Data supplied Start Marker

Lemma ask_relays_stripped_content_witness :
  ask_sent (ask_ollama Sample.url Sample.model
              (Sample.answers (Sample.chat "  Paris.  "))
              Prefs.initial (mkContext 7 "ana") "capital of France?")
  = ["Paris."]
  ∧ ask_sent (ask_ollama Sample.url Sample.model
                (Sample.answers (Sample.chat "   "))
                Prefs.initial (mkContext 7 "ana") "capital of France?")
    = ["The AI didn't provide a response."].
Proof.
  destruct (ask_relays_stripped_content Sample.url Sample.model
              (Sample.answers (Sample.chat "  Paris.  "))
              Prefs.initial (mkContext 7 "ana") "capital of France?"
              (mkResponse 200 "OK" Sample.url "" (Ret (Sample.chat "  Paris.  ")))
              _ _ "  Paris.  " eq_refl eq_refl eq_refl eq_refl eq_refl)
    as [Hsent _].
  destruct (ask_relays_stripped_content Sample.url Sample.model
              (Sample.answers (Sample.chat "   "))
              Prefs.initial (mkContext 7 "ana") "capital of France?"
              (mkResponse 200 "OK" Sample.url "" (Ret (Sample.chat "   ")))
              _ _ "   " eq_refl eq_refl eq_refl eq_refl eq_refl)
    as [_ Hblank].
  split.
  - etrans; [exact Hsent | vm_compute; reflexivity].
  - exact (Hblank eq_refl).
Defined.

(** X10.  A [language] command of user A changes nothing in what an
    [ask] of another user B sends, logs or raises. *)
Theorem ask_unaffected_by_other_user
    API_URL OLLAMA_MODEL post (st : gmap Z string)
    (ctxA ctxB : Context) (language_name prompt_text : string) :
  author_id ctxA ≠ author_id ctxB →
  let before := ask_ollama API_URL OLLAMA_MODEL post st ctxB prompt_text in
  let after :=
    ask_ollama API_URL OLLAMA_MODEL post
      (Prefs.store (Prefs.set_language st ctxA language_name)) ctxB prompt_text in
  ask_sent after = ask_sent before
  ∧ ask_logged after = ask_logged before
  ∧ ask_raised after = ask_raised before.
Proof.
  intros Hne. unfold ask_ollama, Prefs.get.
  rewrite (PrefsFacts.set_language_other st ctxA language_name _ Hne).
  by destruct (call_ollama_api _ _ _ _) as [lg [s|e]].
Qed.

Lemma ask_unaffected_by_other_user_witness :
  ask_sent (ask_ollama Sample.url Sample.model
              (Sample.answers (Sample.chat "Bonjour"))
              (Prefs.store (Prefs.set_language Prefs.initial
                              (mkContext 7 "ana") "french"))
              (mkContext 8 "bo") "hello")
  = ask_sent (ask_ollama Sample.url Sample.model
                (Sample.answers (Sample.chat "Bonjour"))
                Prefs.initial (mkContext 8 "bo") "hello").
Proof.
  apply (ask_unaffected_by_other_user Sample.url Sample.model
           (Sample.answers (Sample.chat "Bonjour")) Prefs.initial
           (mkContext 7 "ana") (mkContext 8 "bo") "french" "hello").
  simpl. lia.
Defined.

(** ** More on the relay *)

Module RelayMore.
Import RelayCases.

Lemma strip_ret v s : Py.strip v = Ret s → ∃ x, s = PyStr.strip x.
Proof. destruct v; simpl; try done. intros [= <-]. eauto. Qed.

Local Ltac text :=
  simpl;
  first [ done
        | intros [= <-]; by left
        | intros Hs; right; exact (strip_ret _ _ Hs) ].

(** A text the shape check returns is the fixed message or the result
    of a [strip]. *)
Lemma extract_text d s :
  (extract d).2 = Ret s →
  s = unexpected_format ∨ ∃ x, s = PyStr.strip x.
Proof.
  unfold extract. destruct d as [| | | |t|l|items]; simpl; try text.
  - destruct (PyStr.contains "message" t); [text|].
    simpl. destruct (PyStr.contains "response" t); text.
  - destruct (existsb (Py.eq_str "message") l); [text|].
    simpl. destruct (existsb (Py.eq_str "response") l); text.
  - destruct (Py.dict_get items "message") as [m|] eqn:Hm; simpl.
    + destruct m as [| | | |t|l|mitems]; simpl; try text.
      * destruct (PyStr.contains "content" t); [text|].
        destruct (Py.dict_get items "response") as [v|]; text.
      * destruct (existsb (Py.eq_str "content") l); [text|].
        destruct (Py.dict_get items "response") as [v|]; text.
      * destruct (Py.dict_get mitems "content") as [c|] eqn:Hc; [text|].
        destruct (Py.dict_get items "response") as [v|]; text.
    + destruct (Py.dict_get items "response") as [v|]; text.
Qed.

Lemma handled_log API_URL lc e :
  (length (handled API_URL lc e).1 ≤ 1)%nat
  ∧ ((handled API_URL lc e).1 = [] → ∃ e', (handled API_URL lc e).2 = Raise e').
Proof.
  unfold handled. destruct (select e) as [c|]; [|simpl; split; [lia | eauto]].
  destruct c; simpl; try (split; [lia | done]).
  - destruct (response lc); simpl; split; try lia; try done; eauto.
  - destruct (response_data lc); simpl; split; try lia; try done; eauto.
Qed.

End RelayMore.

(** X11.  The relay lets an exception out in three situations only.
    In two of them it is an [UnboundLocalError]: the HTTP call raised
    something the [JSONDecodeError] or the [KeyError] clause takes, or
    [json()] raised something the [KeyError] clause takes; in each the
    clause reads a local that is not bound yet.  In the third the [try]
    suite raised something that is no instance of [Exception] (a
    cancellation, say), which no clause takes and which leaves as it is.
    In every other case the relay returns a string. *)
Theorem relay_raises_exactly_when API_URL OLLAMA_MODEL post prompt :
  (∀ e', (call_ollama_api API_URL OLLAMA_MODEL post prompt).2 = Raise e' →
         exn_cls e' = UnboundLocalError
         ∨ (isinstance e' Exception = false
            ∧ (try_suite API_URL OLLAMA_MODEL post prompt).2.2 = Raise e'))
  ∧ ((∃ e', (call_ollama_api API_URL OLLAMA_MODEL post prompt).2 = Raise e')
     ↔ (∃ e, post (payload API_URL OLLAMA_MODEL prompt) = Raise e
             ∧ (select e = Some ExceptJSONDecodeError
                ∨ select e = Some ExceptKeyError))
       ∨ (∃ r e, post (payload API_URL OLLAMA_MODEL prompt) = Ret r
                 ∧ Http.raise_for_status r = Ret tt
                 ∧ json r = Raise e
                 ∧ select e = Some ExceptKeyError)
       ∨ (∃ e, (try_suite API_URL OLLAMA_MODEL post prompt).2.2 = Raise e
               ∧ isinstance e Exception = false)).
Proof.
  assert (Hsel : ∀ e c, select e = Some c → isinstance e Exception = false → False).
  { intros e c Hc Hexc. apply RelayFacts.select_none in Hexc. congruence. }
  unfold try_suite.
  destruct (post (payload API_URL OLLAMA_MODEL prompt)) as [r|e] eqn:Hp.
  - destruct (Http.raise_for_status r) as [[]|e] eqn:Hs.
    + destruct (json r) as [d|e] eqn:Hj.
      * pose proof (RelayFacts.relay_decoded_cases _ _ _ _ _ _ Hp Hs Hj) as Hend.
        assert (Hret : ∃ s, (call_ollama_api API_URL OLLAMA_MODEL post prompt).2
                            = Ret s).
        { inversion Hend; simpl; eauto. }
        destruct Hret as [s Hret]. rewrite Hret.
        split; [done|]. split; [by intros [? [=]]|].
        intros [(e & He & _) | [(r' & e & Hr & _ & Hj' & _) | (e & He & Hexc)]];
          simplify_eq; try congruence.
        apply RelayFacts.extract_raises in He.
        destruct e as [cls msg]. simpl in He.
        by destruct He as [-> | ->].
      * rewrite (RelayFacts.relay_json_raises _ _ _ _ _ _ Hp Hs Hj).
        unfold RelayCases.handled. simpl.
        destruct (select e) as [c|] eqn:Hc.
        -- destruct c; simpl.
           all: split; [try done; intros e' [= <-]; by left |].
           all: split.
           all: try (by intros [? [=]]).
           all: try (intros [(e0 & He0 & _)
                            | [(r' & e0 & Hr & _ & Hj' & Hk) | (e0 & He0 & Hexc)]];
                     simplify_eq; try congruence; by destruct (Hsel _ _ Hc Hexc)).
           ++ intros _. right. left. by exists r, e.
           ++ intros _. eexists. reflexivity.
        -- simpl. split.
           ++ intros e' [= <-]. right. split; [by apply RelayFacts.select_none|done].
           ++ split; [|by eauto].
              intros _. right. right. exists e.
              split; [done | by apply RelayFacts.select_none].
    + rewrite (RelayFacts.relay_status_raises _ _ _ _ _ _ Hp Hs).
      pose proof (RelayFacts.raise_for_status_raises r e Hs) as Hcls.
      unfold RelayCases.handled, select, isinstance. rewrite Hcls. simpl.
      split; [done|]. split; [by intros [? [=]]|].
      intros [(e0 & He0 & _) | [(r' & e0 & Hr & Hs' & _) | (e0 & He0 & Hexc)]];
        simplify_eq; try congruence.
      unfold isinstance in Hexc. rewrite Hcls in Hexc. discriminate Hexc.
  - rewrite (RelayFacts.relay_post_raises _ _ _ _ _ Hp).
    unfold RelayCases.handled. simpl.
    destruct (select e) as [c|] eqn:Hc.
    + destruct c; simpl.
      all: split; [try done; intros e' [= <-]; by left |].
      all: split.
      all: try (by intros [? [=]]).
      all: try (intros [(e0 & He0 & [Hk | Hk])
                       | [(r' & e0 & Hr & _) | (e0 & He0 & Hexc)]];
                simplify_eq; try congruence; by destruct (Hsel _ _ Hc Hexc)).
      all: first [ intros _; eexists; reflexivity
                 | intros _; left; exists e; eauto ].
    + simpl. split.
      * intros e' [= <-]. right. split; [by apply RelayFacts.select_none|done].
      * split; [|by eauto].
        intros _. right. right. exists e.
        split; [done | by apply RelayFacts.select_none].
Qed.

(** X12.  The relay logs at most one record, and logs none only when
    the [try] suite returned a text of the backend or an exception left
    the function: every failure text it returns has its log record. *)
Theorem relay_logs_each_failure_once API_URL OLLAMA_MODEL post prompt :
  (length (call_ollama_api API_URL OLLAMA_MODEL post prompt).1 ≤ 1)%nat
  ∧ ((call_ollama_api API_URL OLLAMA_MODEL post prompt).1 = [] →
     (∃ s, (try_suite API_URL OLLAMA_MODEL post prompt).2 = ([], Ret s))
     ∨ (∃ e, (call_ollama_api API_URL OLLAMA_MODEL post prompt).2 = Raise e)).
Proof.
  destruct (post (payload API_URL OLLAMA_MODEL prompt)) as [r|e] eqn:Hp.
  - destruct (Http.raise_for_status r) as [[]|e] eqn:Hs.
    + destruct (json r) as [d|e] eqn:Hj.
      * pose proof (RelayFacts.relay_decoded_cases _ _ _ _ _ _ Hp Hs Hj) as Hend.
        inversion Hend as [s Hx Heq| |e1 He1 Heq]; simpl;
          (split; [lia|]); try done.
        intros _. left. exists s. unfold try_suite. by rewrite Hp, Hs, Hj.
      * rewrite (RelayFacts.relay_json_raises _ _ _ _ _ _ Hp Hs Hj).
        destruct (RelayMore.handled_log API_URL (mkLocals (Some r) None) e)
          as [Hlen Hnil]. split; [done|]. intros H. right. by apply Hnil.
    + rewrite (RelayFacts.relay_status_raises _ _ _ _ _ _ Hp Hs).
      destruct (RelayMore.handled_log API_URL (mkLocals (Some r) None) e)
        as [Hlen Hnil]. split; [done|]. intros H. right. by apply Hnil.
  - rewrite (RelayFacts.relay_post_raises _ _ _ _ _ Hp).
    destruct (RelayMore.handled_log API_URL (mkLocals None None) e)
      as [Hlen Hnil]. split; [done|]. intros H. right. by apply Hnil.
Qed.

Data supplied End Marker

== Activity ==
Lines with the word "Hsel" in them are the answer; report each one from the data.

== Exercise response ==
  assert (Hsel : ∀ e c, select e = Some c → isinstance e Exception = false → False).
                     simplify_eq; try congruence; by destruct (Hsel _ _ Hc Hexc)).
                simplify_eq; try congruence; by destruct (Hsel _ _ Hc Hexc)).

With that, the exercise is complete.